In a blast from the past, the Catholic Church, which at one time held unilateral influence over the day-to-day affairs of the nobles and commoners of many nations across the regions of Europe, is weighing in on the global financial, economic and political crisis with a not so novel historically failed idea – one that would once again put the lives of the world’s population into the hands of a few.
In a statement released Monday by the Pontifical Council for Justice and Peace, the Vatican called for, “reforming the international financial and monetary systems in the context of global public authority.”
Think, for example, of peace and security; disarmament and arms control; promotion and protection of fundamental human rights; management of the economy and development policies; management of the migratory flows and food security, and protection of the environment. In all these areas, the growing interdependence between States and regions of the world becomes more and more obvious as well as the need for answers that are not just sectorial and isolated, but systematic and integrated, rich in solidarity and subsidiarity and geared to the universal common good.
This is a complex and delicate process. A supranational Authority of this kind should have a realistic structure and be set up gradually. It should be favourable to the existence of efficient and effective monetary and financial systems; that is, free and stable markets overseen by a suitable legal framework, well-functioning in support of sustainable development and social progress of all, and inspired by the values of charity and truth. It is a matter of an Authority with a global reach that cannot be imposed by force, coercion or violence, but should be the outcome of a free and shared agreement and a reflection of the permanent and historic needs of the world common good.
While we can agree that the countries of the world have grown interdependent on a scale not seen before in human history and that the current system is not exactly ideal, we find it necessary to point out that global leaders have spent the better part of the last century attempting to create a so-called Supernational Authority to oversee world affairs.
Consider the League of Nations, a failed predecessor to our modern day United Nations – which, incidentally, is comprised of most of the world’s nations, yet has completely failed at its mission of stabilization.
In addition to the political arms, we also have military arms of supernational authority like NATO, which has not always acted in the interests of the common good, often failing to do anything in countries where ethnic cleansing and military dictatorship has taken hold of entire populations, yet engaging in “peace keeping” missions in places where there isn’t really a need.
Insofar as economic policy control is concerned, it’s obvious that this approach, like the political and military factions of authority, is a failure.

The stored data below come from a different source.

Definition flush : M logbuf unit := on_list SkipList.flush.

(** * Specification *)
Definition entry : Type := Z * string * Z.

(** What the loop leaves of the entries of a level. *)
Fixpoint trim (timestamp depth cap : Z) (es : list entry) : list entry :=
  match es with
  | [] => []
  | e :: es' =>
      if (depth <? uwrap 64 (timestamp - e.1.1))%Z || (cap <? Z.of_nat (length es))%Z
      then trim timestamp depth cap es' else es
  end.

(** The counter of a level counts its entries, and the thresholds are proper. *)
Definition config_ok (l : list entry) (v : nat) (c : ConfigsInLevel) : Prop :=
  mCurrentSize c = Z.of_nat (length (level_of (Z.of_nat v) l)) ∧ (0 ≤ mTimeDepthThres c)%Z ∧ (1 ≤ mMaxNumThres c < 2 ^ 31)%Z ∧
  (mCurrentSize c ≤ mMaxNumThres c)%Z.

Definition lb_inv (s : logbuf) (l : list entry) : Prop :=
  srep_list TOTAL_LOG_LEVELS (mLogList s) l ∧ length (mConfigVec s) = TOTAL_LOG_LEVELS ∧
  ∀ v c, mConfigVec s !! v = Some c → config_ok l v c.

Lemma level_of_app {T} v (l1 l2 : list (T * Z)) : level_of v (l1 ++ l2) = level_of v l1 ++ level_of v l2.
Proof. apply filter_app. Qed.

Lemma level_of_single {T} v (x : T * Z) : level_of v [x] = if decide (x.2 = v) then [x] else [].
Proof. unfold level_of. rewrite filter_cons. by destruct (decide _). Qed.

Lemma level_of_length {T} v (l : list (T * Z)) : length (level_of v l) ≤ length l.
Proof. apply length_filter. Qed.

Lemma level_of_pop {T} u v (l : list (T * Z)) :
  level_of u (pop_first v l) = if decide (u = v) then tail (level_of u l) else level_of u l.
Proof.
  unfold level_of. induction l as [|x l IH]; [by destruct (decide _)|]. cbn [pop_first]. rewrite !filter_cons.
  destruct (decide (x.2 = v)) as [Hv|Hv], (decide (x.2 = u)) as [Hu|Hu]; rewrite ?filter_cons; destruct (decide (u = v)); cbn; try congruence.
  - rewrite decide_True by done. by rewrite IH.
  - rewrite decide_False by done. by rewrite IH.
  - rewrite decide_False by done. by rewrite IH.
Qed.

Lemma config_done s v c : (0 ≤ v)%Z → mConfigVec s !! Z.to_nat v = Some c → config v s = Done c s.
Proof. intros Hv E. unfold config. destruct (Z.ltb_spec v 0); [lia|]. by rewrite E. Qed.

Lemma on_list_done {A} (m : M (SkipList (Z * string)) A) s a l :
  m (mLogList s) = Done a l → on_list m s = Done a (LB l (mConfigVec s)).
Proof. intros E. unfold on_list. by rewrite E. Qed.

Lemma append_loop_spec fuel s l v ts c es e :
  srep_list TOTAL_LOG_LEVELS (mLogList s) l → (0 ≤ v < Z.of_nat TOTAL_LOG_LEVELS)%Z →
  mConfigVec s !! Z.to_nat v = Some c → level_of v l = es ++ [e] → e.1.1 = ts →
  mCurrentSize c = Z.of_nat (length (es ++ [e])) → (mCurrentSize c < 2 ^ 32)%Z → (0 ≤ mTimeDepthThres c)%Z →
  (1 ≤ mMaxNumThres c)%Z → length es < fuel →
  ∃ s' l', append_loop fuel v ts s = Done tt s' ∧ srep_list TOTAL_LOG_LEVELS (mLogList s') l' ∧
    level_of v l' = trim ts (mTimeDepthThres c) (mMaxNumThres c) (es ++ [e]) ∧ (∀ u, u ≠ v → level_of u l' = level_of u l) ∧
    mConfigVec s' = <[Z.to_nat v := set_size (Z.of_nat (length (level_of v l'))) c]> (mConfigVec s).
Proof.
  revert s l c es. induction fuel as [|fuel IH]; intros s l c es (xs & R & <-) Hv Hc Hes Hts Hcnt Hc32 Hd Hm Hf; [lia|].
  cbn [append_loop]. destruct (es ++ [e]) as [|x rest] eqn:El; [by destruct es|].
  assert (over v ts s = Done ((mTimeDepthThres c <? uwrap 64 (ts - x.1.1))%Z || (mMaxNumThres c <? Z.of_nat (length (x :: rest)))%Z) s) as Eo.
  { unfold over. rewrite (bind_done _ _ s x.1 s).
    - rewrite (bind_done _ _ s c s) by (apply config_done; [lia|done]). rewrite (uwrap_small 32 (mCurrentSize c)) by lia. by rewrite Hcnt.
    - rewrite (on_list_done _ s x.1 (mLogList s)); [by destruct s|]. by eapply front_spec. }
  rewrite (bind_done _ _ _ _ _ Eo). cbn [trim]. destruct (_ || _) eqn:Eb.
  - destruct es as [|x0 es].
    { cbn in El. simplify_eq. exfalso. rewrite Z.sub_diag in Eb. unfold uwrap in Eb. rewrite Z.mod_0_l in Eb by lia.
      apply orb_true_iff in Eb as [Eb|Eb]; apply Z.ltb_lt in Eb; cbn in Eb; lia. }
    cbn [app] in El. simplify_eq. destruct (popLevel_spec _ _ _ v R Hv) as (sl & xs' & Ep & R' & Ex & _).
    rewrite (bind_done _ _ _ _ _ (on_list_done _ s _ _ Ep)). set (s1 := LB sl (mConfigVec s)).
    rewrite (bind_done _ _ s1 c s1) by (apply config_done; [lia|done]).
    set (c1 := set_size (mCurrentSize c - 1) c). set (s2 := LB sl (<[Z.to_nat v := c1]> (mConfigVec s))).
    rewrite (bind_done _ _ s1 tt s2) by done.
    assert (Z.to_nat v < length (mConfigVec s)) as Hlt by (by eapply lookup_lt_Some).
    assert (level_of v xs'.*2 = es ++ [e]) as Hes'.
    { rewrite Ex, level_of_pop, decide_True, Hes by done. done. }
    destruct (IH s2 xs'.*2 c1 es) as (s' & l' & E & Hr & Htr & Hoth & Hcv); try done.
    + by exists xs'.
    + cbn. by rewrite list_lookup_insert_eq.
    + cbn [mCurrentSize c1 set_size]. rewrite Hcnt. cbn [length]. lia.
    + cbn [mCurrentSize c1 set_size]. lia.
    + cbn [length] in Hf. lia.
    + exists s', l'. split_and!; try done.
      * intros u Hu. rewrite Hoth by done. by rewrite Ex, level_of_pop, decide_False.
      * rewrite Hcv. cbn [mConfigVec s2]. by rewrite list_insert_insert_eq.
  - exists s, xs.*2. split_and!; [done|by exists xs|done|done|]. rewrite Hes, <-Hcnt.
    rewrite list_insert_id; [done|]. rewrite Hc. by destruct c.
Qed.
(* ===== verification/LocTimer.v ===== *)
(** * gps/utils/LocTimer.cpp : timers multiplexed on one timerfd per container.

    A client of the heap, through the class [RankOrder].  Three kinds of thread act on
    the timers: clients call start, stop and the C wrappers (each under the lock of the
    timer, one step), the poll thread handles an expired fd (one step per call it makes),
    and the message task is the only one that touches the heaps (one step per message,
    and MsgTimerExpire one step per call on the client, which other threads may race).
    Delegates and timers are objects on a store, so a use after delete is [UB].  The
    kernel's part of a container is what its fd is armed with and whether epoll has it. *)
From Stdlib Require Import Sorted.
From S2P Require Import Prelude LocHeap.

(** struct timespec *)
Record timespec := TS { tv_sec : Z; tv_nsec : Z }.
#[export] Instance timespec_eq_dec : EqDecision timespec.
Proof. solve_decision. Defined.

(** A LocTimerDelegate* together with the mFutureTime of the object, which never changes. *)
Record timer_ref := Ref { t_addr : addr; t_time : timespec }.
#[export] Instance timer_ref_eq_dec : EqDecision timer_ref.
Proof. solve_decision. Defined.

(** A LocTimerDelegate; a container is named by its wakeOnExpire. *)
Record LocTimerDelegate := Delegate { mClient : ptr; mContainer : option bool; mFutureTime : timespec }.

(** A LocTimer, and whether it is a LocTimerWrapper. *)
Record LocTimer := Timer { mTimer : option timer_ref; wrapper : bool }.

(** A LocTimerContainer; [fd] is what mDevFd is armed with, [polled] whether the poll task polls it. *)
Record LocTimerContainer := Cont { mTree : LocHeapNode timer_ref; fd : option timespec; polled : bool }.

Inductive LocMsg :=
  | MsgTimerPush (w : bool) (d : timer_ref)
  | MsgTimerRemove (w : bool) (d : timer_ref)
  | MsgTimerExpire (w : bool).

(** What is left of the calls of [expire] in the poll thread. *)
Inductive poll_call := PSettime (w : bool) | PRemovePoll (w : bool) | PSend (w : bool).

(** Where the message task is: between messages, or in MsgTimerExpire at the test of the
    loop, or in the delegate's expire before stop, before timeOutCallback, or in the
    wrapper's callback before destroy. *)
Inductive task_pc :=
  | Idle
  | Loop (w : bool) (now : timespec) (timer : option timer_ref)
  | Stopping (w : bool) (now : timespec) (client : addr)
  | Calling (w : bool) (now : timespec) (client : addr)
  | Destroying (w : bool) (now : timespec) (client : addr).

What stability, regulation and prevention of theft and greed did the Bank of International Settlements (the central bank of central banks) provide to the global financial system? Or what about the International Monetary fund and World Bank?
All of these supernational authorities have arguably had a negative impact on the lives of the very people they promised to help and protect. All of them are international regulatory or political bodies that have disastrously failed at providing any semblance of equality across the world’s population.
Billions are still starving or living off of less than a $1 a day. Wars and conflict continue to wage on almost every continent on the planet. And those countries that would be considered industrialized, first world nations, are seeing their populations further impoverished.
Whether centralized control is to blame is a discussion for another time. But, what is clear is that centralized control is not the solution we’re looking for, because it hasn’t worked for fifty years, despite a sustained push for a new world order that was supposed to improve conditions for all peoples.
The Vatican does point out the challenges with establishing such a system; challenges that are at the forefront of our existing supernational authority structures.
A supranational Institution, the expression of a “community of nations”, will not last long, however, if the countries’ diversities from the standpoint of cultures, material and immaterial resources and historic and geographic conditions, are not recognized and fully respected. The lack of a convinced consensus, nourished by an unceasing moral communion on the part of the world community, would also reduce the effectiveness of such an Authority.
What is valid on the national level is also valid on the global level. A person is not made to serve authority unconditionally. Rather, it is the task of authority to be at the service of the person, consistent with the pre-eminent value of human dignity. Likewise, governments should not serve the world Authority unconditionally. Instead, it is the world Authority that should put itself at the service of the various member countries, according to the principle of subsidiarity.
Bottom line: There are 7 billion people on the planet and hundreds of different religious and cultural doctrines. Meshing these together into one global authority is simply not going to work. Additional, the idea that a World Authority would put itself at the service of its member countries and their respective citizens is laughable. All central authorities serve only the central authority, and always at the expense of those they are supposedly serving.